> [WHAT THIS TASK INVOLVES]: Output exactly the lines below, starting with the line that has "zone now 86400)." and going on through the line that has "unfold wday_of_days. rewrite", both included, and no other lines.

------------------------------------------------------------------------

(** In every catalog period the offset into the bucket is below the slice
    width. *)
Lemma catalog_offset_bounds zone name t :
  let period_info := PREDICTION_PERIODS zone name in
  0 < pi_slice period_info /\
  0 <= snd (pi_groupby period_info t) < pi_slice period_info.
Proof.
  destruct name; simpl; (split; [lia|]); unfold _window_start;
    apply Z.mod_pos_bound; lia.
Qed.

Lemma is_dst_zone zone t : is_dst zone t = zone_dst zone t.
Proof. unfold is_dst, localtime. simpl. now destruct (zone_dst zone t). Qed.

(** Going back whole days under an unchanged UTC offset moves the weekday
    back and keeps the offset into the day. *)
Lemma group_by_wday_back zone now (k : Z) :
  zone_dst zone (now - k * 86400) = zone_dst zone now ->
  _group_by_wday zone (now - k * 86400)
  = (nth (Z.to_nat ((tm_wday (localtime zone now) - k) mod 7)) weekday_ids ""%string,
     _window_start zone now 86400).
Proof.
  intros Hdst. unfold _group_by_wday, _window_start, timezone_at.
  rewrite !is_dst_zone. unfold localtime. rewrite Hdst. simpl.
  set (offset := if zone_dst zone now then zone_altzone zone else zone_timezone zone).
  replace (now - k * 86400 - offset) with ((now - offset) + (- k) * 86400) by lia.
  rewrite Z.div_add, Z_mod_plus_full by lia. f_equal.
  unfold wday_of_days. rewrite Zminus_mod_idemp_l.
  replace ((now - offset) / 86400 + - k + 3) with ((now - offset) / 86400 + 3 - k) by lia.
  reflexivity.
Qed.

Lemma tuesday_index (r : Z) :
  0 <= r < 7 ->
  String.eqb (nth (Z.to_nat r) weekday_ids ""%string) "tuesday" = (r =? 1).
Proof.
  intros Hr.
  assert (Hcases : r = 0 \/ r = 1 \/ r = 2 \/ r = 3 \/ r = 4 \/ r = 5 \/ r = 6) by lia.
  repeat (destruct Hcases as [->|Hcases]; [reflexivity|]). subst r. reflexivity.
Qed.

Lemma time_slices_loop_tuesday zone now (ks : list nat) :
  (forall k, k ∈ ks -> zone_dst zone (now - Z.of_nat k * 86400) = zone_dst zone now) ->
  tm_wday (localtime zone now) = 1 ->
  time_slices_loop (PREDICTION_PERIODS zone wday) "tuesday"
                   (map (fun k => now - Z.of_nat k * 86400) ks)
  = map (fun k => let from_time := now - _window_start zone now 86400 - Z.of_nat k * 86400 in
                  (from_time, from_time + 86400))
        (filter (fun k => Z.of_nat k mod 7 = 0) ks).
Proof.
  intros Hdst Htue. induction ks as [|k ks IH]; [reflexivity|].
  cbn [map time_slices_loop]. unfold get_timegroup_relative_time.
  change (pi_groupby (PREDICTION_PERIODS zone wday)) with (_group_by_wday zone).
  change (pi_slice (PREDICTION_PERIODS zone wday)) with 86400.
  rewrite group_by_wday_back by (apply Hdst; left).
  rewrite Htue, tuesday_index by (apply Z.mod_pos_bound; lia).
  rewrite IH by (intros k' Hk'; apply Hdst; now right).
  destruct (Z.eqb_spec ((1 - Z.of_nat k) mod 7) 1) as [Hk|Hk].
  - rewrite filter_cons_True by (revert Hk; Z.div_mod_to_equations; lia).
    simpl. do 2 f_equal; lia.
  - rewrite filter_cons_False by (revert Hk; Z.div_mod_to_equations; lia). reflexivity.
Qed.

------------------------------------------------------------------------

> [OUTPUT FOR THIS TASK]:
     _window_start zone now 86400).
Proof.
  intros Hdst. unfold _group_by_wday, _window_start, timezone_at.
  rewrite !is_dst_zone. unfold localtime. rewrite Hdst. simpl.
  set (offset := if zone_dst zone now then zone_altzone zone else zone_timezone zone).
  replace (now - k * 86400 - offset) with ((now - offset) + (- k) * 86400) by lia.
  rewrite Z.div_add, Z_mod_plus_full by lia. f_equal.
  unfold wday_of_days. rewrite Zminus_mod_idemp_l.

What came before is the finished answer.